Extracted data entries:
◇ ◇ ◇ ◇ ◇ ◇ ◇

(* ===== verification/KSchedThms.v ===== *)
(** * Properties of the scheduler *)
From stdpp Require Import base gmap list numbers strings.
From Stdlib Require Import ZArith Lia.
From S2P Require Import Prelude.
From S2P Require Import Chains.
From S2P Require Import KTypes.
From S2P Require Import KProc.
From S2P Require Import KSched.
From S2P Require Import KStep.
From S2P Require Import KReady.
From S2P Require Import KSchedOps.

(** A state with ready processes of both VMs: processes 20 and 21 of VM1 and, in
    [busy_host], process 21 of VM0. *)
Definition busy_guest : kstate :=
  in_state ((enqueue (Some (1, 21));;; enqueue (Some (1, 20))) (demo (0, 20))) (demo (0, 20)).
Definition busy_host : kstate :=
  in_state (enqueue (Some (0, 21)) busy_guest) busy_guest.

(** C1. [pick_proc] always returns; it leaves everything but [next_ptr] and
    [bill_ptr] as it was and makes the choice of the scheduling policy: the first
    process of VM0 or kernel task on the ready queues, else the first guest task
    whose VM has tokens, else the first ready process, else IDLE.  The other
    classes the code declares are never chosen. *)
Theorem pick_proc_policy s Q :
  ready_queues s Q → pick_proc s = Ret tt (after_pick s Q).
Proof. apply pick_proc_run. Qed.

Theorem pick_proc_policy_witness :
  ready_queues busy_host (queue_of busy_host) ∧
  pick_proc busy_host = Ret tt (after_pick busy_host (queue_of busy_host)) ∧
  choice busy_host (queue_of busy_host) = Some (0, 21) ∧
  choice busy_guest (queue_of busy_guest) = Some (1, 20).
Proof.
  assert (H : ready_queues busy_host (queue_of busy_host))
    by (apply ready_queuesb_sound; vm_compute; reflexivity).
  split; [exact H|]. split; [apply (pick_proc_policy _ _ H)|].
  split; vm_compute; reflexivity.
Defined.

(** C2. [enqueue] puts a process on the queue of its (possibly lowered) priority,
    in front when it has quantum left, without disturbing the other queues; it
    keeps the queues well formed, changes nothing but scheduling, and makes the
    policy's choice of the next process. *)
Theorem enqueue_refines s Q a r c cur :
  ready_queues s Q → can_enqueue s a r → (∀ q, a ∉ Q q) →
  proc_ptr s = Some c → procs s !! c = Some cur →
  ∃ s', enqueue (Some a) s = Ret tt s' ∧
        scheduled (enqueued Q (p_priority (sched_proc r)) (enqueue_front r cur) a) s s'.
Proof.
  intros HQ Ha Hf Hc Hcur.
  destruct (enqueue_run s Q a r c cur HQ Ha Hf Hc Hcur) as (s' & Hrun & Hs & _). eauto.
Qed.

Theorem enqueue_refines_witness :
  ready_queues busy_guest (queue_of busy_guest) ∧
  ∃ s', enqueue (Some (0, 21)) busy_guest = Ret tt s' ∧
        scheduled (enqueued (queue_of busy_guest) 7 true (0, 21)) busy_guest s'.
Proof.
  assert (H : ready_queues busy_guest (queue_of busy_guest))
    by (apply ready_queuesb_sound; vm_compute; reflexivity).
  split; [exact H|].
  apply (enqueue_refines busy_guest _ (0, 21) (proc_at busy_guest (0, 21)) (0, 20)
           (proc_at busy_guest (0, 20)) H).
  - apply can_enqueue_check. vm_compute. reflexivity.
  - apply queued_nowhere_sound. vm_compute. reflexivity.
  - vm_compute. reflexivity.
  - vm_compute. reflexivity.
Defined.

(** [dequeue] takes a ready process off its queue and leaves the order of the
    others; it keeps the queues well formed, changes nothing but scheduling, and
    picks a new process exactly when the removed one was running or chosen. *)
Theorem dequeue_refines s Q a r l1 l2 :
  ready_queues s Q → procs s !! a = Some r → guard_ok s r →
  Q (p_priority r) = l1 ++ a :: l2 → (p_priority r = IDLE_Q → l1 ++ l2 ≠ []) →
  let Q' := q_update Q (p_priority r) (l1 ++ l2) in
  ∃ s', dequeue (Some a) s = Ret tt s' ∧ ready_queues s' Q' ∧ unsched s' = unsched s ∧
        next_ptr s' = if ptr_eqb (Some a) (proc_ptr s) || ptr_eqb (Some a) (next_ptr s)
                      then choice s' Q' else next_ptr s.
Proof.
  intros HQ Hr Hg Hl Hidle Q'.
  destruct (dequeue_run s Q a r l1 l2 HQ Hr Hg Hl Hidle) as (s' & ? & ? & ? & _ & ? & _).
  eauto.
Qed.

Theorem dequeue_refines_witness :
  ready_queues busy_host (queue_of busy_host) ∧
  ∃ s', dequeue (Some (0, 21)) busy_host = Ret tt s' ∧
        ready_queues s' (q_update (queue_of busy_host) 7 [(1, 20); (1, 21)]).
Proof.
  assert (H : ready_queues busy_host (queue_of busy_host))
    by (apply ready_queuesb_sound; vm_compute; reflexivity).
  split; [exact H|].
  destruct (dequeue_refines busy_host _ (0, 21) (proc_at busy_host (0, 21)) []
              [(1, 20); (1, 21)] H) as (s' & H1 & H2 & _).
  - vm_compute. reflexivity.
  - vm_compute. exact I.
  - vm_compute. reflexivity.
  - vm_compute. discriminate.
  - exists s'. split; [exact H1|exact H2].
Defined.

(** A process that has used up its quantum gets a new one, moves one queue
    down (never below the last user queue) and goes to the back; one with
    quantum left keeps its queue and goes to the front. *)
Theorem sched_quantum s a r :
  procs s !! a = Some r → 0 <= p_priority r <= IDLE_Q →
  ∃ r', sched (Some a) s = Ret (p_priority r', 0 <? p_ticks_left r)
                               (s.[procs := <[a := r']> (procs s)]) ∧
        r' = (if 0 <? p_ticks_left r then r
              else r.[p_ticks_left := p_quantum_size r]
                    .[p_priority := if p_priority r <? IDLE_Q - 1
                                    then p_priority r + 1 else p_priority r]).
Proof.
  intros Hr Hp. exists (sched_proc r). split; [by apply sched_run|].
  unfold sched_proc, IDLE_Q in *. destruct (0 <? p_ticks_left r); [done|].
  destruct (Z.ltb_spec (p_priority r) (15 - 1)); [|done].
  unfold s8. by rewrite Z.mod_small, Z.add_simpl_r by lia.
Qed.

Theorem sched_quantum_witness :
  ∃ r', sched (Some (0, 20)) (demo (0, 20)) =
        Ret (p_priority r', true)
            ((demo (0, 20)).[procs := <[(0, 20) := r']> demo_procs]).
Proof.
  destruct (sched_quantum (demo (0, 20)) (0, 20) (proc_at (demo (0, 20)) (0, 20)))
    as (r' & H & _).
  - vm_compute. reflexivity.
  - vm_compute. split; discriminate.
  - exists r'. exact H.
Defined.
(* ===== verification/KAlarmThms.v ===== *)
(** * Properties of the kernel's alarms *)
From stdpp Require Import base gmap list numbers strings.
From Stdlib Require Import ZArith Lia.
From S2P Require Import Prelude.
From S2P Require Import Chains.
From S2P Require Import Timers.
From S2P Require Import TimersThms.
From S2P Require Import KTypes.
From S2P Require Import KProc.
From S2P Require Import KSched.
From S2P Require Import KStep.
From S2P Require Import KReady.
From S2P Require Import KSchedOps.
From S2P Require Import KClock.

Implicit Types (s : kstate) (q : tqueue).

Lemma get_uptime_run s q v vm :
  running_vm s = v → vms s !! v = Some vm →
  get_uptime (set_tq q s) = Ret (s32 (realtime s - vm_uptime vm)) (set_tq q s).
Proof.
  intros <- Hv. unfold get_uptime. rewrite bind_get.
  by rewrite (bind_getvm _ _ vm) by done.
Qed.

(** [set_timer] on the kernel's queue. *)
Lemma set_timer_run s q l tp r e w :
  queue_rep q l → tm_store q !! tp = Some r →
  let l' := insert_timer q e tp (without tp l) in
  ∃ q', set_timer tp e w (set_tq q s) = Ret tt ((set_tq q' s).[next_timeout := head_exp q' l']) ∧
        queue_rep q' l' ∧ same_payload (with_timer q tp (r.[tmr_exp_time := e].[tmr_func := w])) q'.
Proof.
  intros Hq Hr l'. destruct (settimer_run q s l tp r e w Hq Hr) as (q' & Hrun & Hq' & Hp).
  fold l' in Hrun, Hq'.
  exists q'. split; [|done]. unfold set_timer. rewrite (bind_Ret _ _ _ _ _ Hrun).
  change TmrHead with (tloc_after []).
  rewrite (bind_Ret _ _ _ _ _ (tload_run q' s [] l' Hq')).
  assert (Hin : tp ∈ l') by (apply elem_of_insert_timer; by left).
  clearbody l'. destruct l' as [|t l'].
  - set_solver.
  - cbn [head head_exp]. destruct (qr_chain _ _ Hq') as (_ & rt & Hrt & _).
    rewrite (gett_run q' s t rt) by done. unfold exp_of. by rewrite Hrt.
Qed.

(** What [do_setalarm] relies on: the caller [a] with a timer [tp] of its own. *)
Record alarm_caller (s : kstate) (who_p : Z) (a tp : Z * Z) (vm : vm_struct) : Prop := {
  ac_addr : proc_addr who_p s = Ret (Some a) s;
  ac_proc : ∃ r pr, procs s !! a = Some r ∧ p_priv r = Some tp ∧
              privs s !! tp = Some pr ∧ band (s_flags pr) SYS_PROC = true;
  ac_vm : vms s !! running_vm s = Some vm;
  ac_timer : is_Some (tm_store (timers s) !! tp) }.

Lemma do_setalarm_run s who_p a tp vm l m :
  alarm_caller s who_p a tp vm → queue_rep (timers s) l → sorted (timers s) l →
  m_w3 m ≠ 0 → m_w1 m = 0 →
  let e := s32 (m_w3 m + s32 (realtime s - vm_uptime vm)) in
  let l' := insert_timer (timers s) e tp (without tp l) in
  ∃ q' m', do_setalarm who_p m s = Ret (OK, m') ((set_tq q' s).[next_timeout := head_exp q' l']) ∧
    queue_rep q' l' ∧ sorted q' l' ∧ exp_of q' tp = e ∧
    ∀ t, t ≠ tp → exp_of q' t = exp_of (timers s) t.
Proof.
  intros [Haddr (r & pr & Hr & Htp & Hpr & Hsys) Hvm [t0 Ht0]] Hq Hs Hexp Habs e l'.
  unfold do_setalarm. rewrite (bind_Ret _ _ _ _ _ Haddr).
  unfold priv_of. rewrite bind_assoc, (bind_getp _ _ r), Htp by done.
  rewrite (bind_getpriv _ _ pr), Hsys by done. cbn [negb].
  rewrite (bind_getp _ _ r), Htp by done. rewrite (bind_of_option _ tp) by done.
  set (k := timers s) in *. change s with (set_tq k s).
  rewrite (putt_run k s tp t0) by done. set (q1 := k.[tm_store := _]).
  rewrite (bind_Ret _ _ _ _ _ (get_uptime_run s q1 _ vm eq_refl Hvm)).
  assert (Ht1 : tm_store q1 !! tp = Some (t0.[tmr_arg := Some a].[tmr_func := CAUSE_ALARM]))
    by apply lookup_insert_eq.
  rewrite (gett_run q1 s tp _ _ Ht1). cbv zeta.
  rewrite (proj2 (Z.eqb_neq _ _) Hexp).
  rewrite bind_assoc, (bind_Ret _ _ _ _ _ (get_uptime_run s q1 _ vm eq_refl Hvm)).
  rewrite Habs. cbn [Z.eqb negb]. fold e.
  rewrite bind_assoc, (putt_run q1 s tp _ _ _ Ht1).
  set (t2 := _.[tmr_exp_time := e]). set (q2 := q1.[tm_store := _]).
  assert (Hq2 : queue_rep q2 l).
  { apply (queue_rep_put q1 l tp _ t2 Ht1); [done|].
    by apply (queue_rep_put k l tp t0). }
  assert (Ht2 : tm_store q2 !! tp = Some t2) by apply lookup_insert_eq.
  assert (Hsame : ∀ t, t ≠ tp → exp_of q2 t = exp_of k t).
  { intros t Ht. unfold exp_of. cbn. by rewrite !lookup_insert_ne by congruence. }
  assert (Hwo : ∀ t, t ∈ without tp l → exp_of q2 t = exp_of k t).
  { intros t [Ht _]%list_elem_of_filter. auto. }
  destruct (set_timer_run s q2 l tp t2 e CAUSE_ALARM Hq2 Ht2) as (q' & Hset & Hq' & Hp).
  rewrite (insert_timer_ext k q2 e tp _ Hwo) in Hset, Hq'. fold l' in Hset, Hq'.
  assert (Hexp' : ∀ t, exp_of q' t = if decide (t = tp) then e else exp_of k t).
  { intros t. rewrite (same_payload_exp _ _ t Hp). unfold exp_of at 1. cbn.
    case_decide as Ht; [by rewrite Ht, lookup_insert_eq|].
    rewrite lookup_insert_ne by congruence. by apply Hsame. }
  exists q'. eexists. split; [by rewrite (bind_Ret _ _ _ _ _ Hset)|].
  split; [done|]. split; [|split].
  - unfold l'. rewrite <-(insert_timer_ext k q').
    + apply insert_timer_sorted; [rewrite Hexp'; by rewrite decide_True|].
      apply (sorted_ext k); [|by apply without_sorted].
      intros t [Ht _]%list_elem_of_filter. rewrite Hexp'. by rewrite decide_False.
    + intros t [Ht _]%list_elem_of_filter. rewrite Hexp'. by rewrite decide_False.
  - rewrite Hexp'. by rewrite decide_True.
  - intros t Ht. rewrite Hexp'. by rewrite decide_False.
Qed.

(** A relative alarm is queued at the uptime of the caller's VM plus the
    delay, in a queue that stays sorted, and [next_timeout] becomes the earliest
    expiration.  As the queue is compared with the time since the machine's boot,
    a VM that has been up for less than the machine gets its alarm early, by the
    time at which it was started. *)
Theorem do_setalarm_relative s who_p a tp vm l m :
  alarm_caller s who_p a tp vm → queue_rep (timers s) l → sorted (timers s) l →
  m_w3 m ≠ 0 → m_w1 m = 0 →
  0 <= vm_uptime vm <= realtime s → realtime s + m_w3 m < 2 ^ 31 → 0 <= m_w3 m →
  let l' := insert_timer (timers s) (m_w3 m + (realtime s - vm_uptime vm)) tp (without tp l) in
  ∃ q' m', do_setalarm who_p m s = Ret (OK, m') ((set_tq q' s).[next_timeout := head_exp q' l']) ∧
    queue_rep q' l' ∧ sorted q' l' ∧
    exp_of q' tp = realtime s + m_w3 m - vm_uptime vm ∧
    ∀ t, t ≠ tp → exp_of q' t = exp_of (timers s) t.
Proof.
  intros Hac Hq Hs H3 H1 Hup Hov Hpos l'.
  destruct (do_setalarm_run s who_p a tp vm l m Hac Hq Hs H3 H1)
    as (q' & m' & Hrun & Hq' & Hs' & He & Ho).
  rewrite (s32_id (realtime s - vm_uptime vm)) in Hrun, Hq', Hs', He by lia.
  rewrite s32_id in Hrun, Hq', Hs', He by lia.
  exists q', m'. split_and!; try done. lia.
Qed.

(** VM1 was started at time 900 of the machine: its process 5 asks for an alarm in
    50 ticks at time 1000. *)
Definition alarm_state : kstate :=
  let s := demo (1, 5) in
  s.[vms := <[1 := (demo_vm 3 32 32 9 1).[vm_uptime := 900]]> (vms s)].

Theorem do_setalarm_relative_witness :
  ∃ q' m', do_setalarm 5 (msg0.[m_w3 := 50]) alarm_state =
             Ret (OK, m') ((set_tq q' alarm_state).[next_timeout := head_exp q' [(1, 7)]]) ∧
           exp_of q' (1, 7) = 150 ∧ realtime alarm_state = 1000.
Proof.
  destruct (do_setalarm_relative alarm_state 5 (1, 5) (1, 7)
              ((demo_vm 3 32 32 9 1).[vm_uptime := 900]) [] (msg0.[m_w3 := 50]))
    as (q' & m' & Hrun & _ & _ & He & _).
  - split; [vm_compute; reflexivity| |vm_compute; reflexivity|eexists; vm_compute; reflexivity].
    exists (mk_proc 1 5 7 0 VIRTUAL_TASK), (mk_priv 5 7 1 SYS_PROC).
    repeat split; vm_compute; reflexivity.
  - split; [vm_compute; reflexivity|constructor].
  - constructor.
  - vm_compute. discriminate.
  - reflexivity.
  - vm_compute. split; discriminate.
  - vm_compute. reflexivity.
  - vm_compute. discriminate.
  - exists q', m'. split; [exact Hrun|]. split; [exact He|vm_compute; reflexivity].
Defined.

◇ ◇ ◇ ◇ ◇ ◇ ◇

== Assignment ==
Only one stretch of the data above is needed. Restate it word for word, from the line containing "Ret (OK, m') ((set_tq q' alarm_state).[next_timeout" through the line containing "- constructor.", both ends included.

== Response box ==
             Ret (OK, m') ((set_tq q' alarm_state).[next_timeout := head_exp q' [(1, 7)]]) ∧
           exp_of q' (1, 7) = 150 ∧ realtime alarm_state = 1000.
Proof.
  destruct (do_setalarm_relative alarm_state 5 (1, 5) (1, 7)
              ((demo_vm 3 32 32 9 1).[vm_uptime := 900]) [] (msg0.[m_w3 := 50]))
    as (q' & m' & Hrun & _ & _ & He & _).
  - split; [vm_compute; reflexivity| |vm_compute; reflexivity|eexists; vm_compute; reflexivity].
    exists (mk_proc 1 5 7 0 VIRTUAL_TASK), (mk_priv 5 7 1 SYS_PROC).
    repeat split; vm_compute; reflexivity.
  - split; [vm_compute; reflexivity|constructor].
  - constructor.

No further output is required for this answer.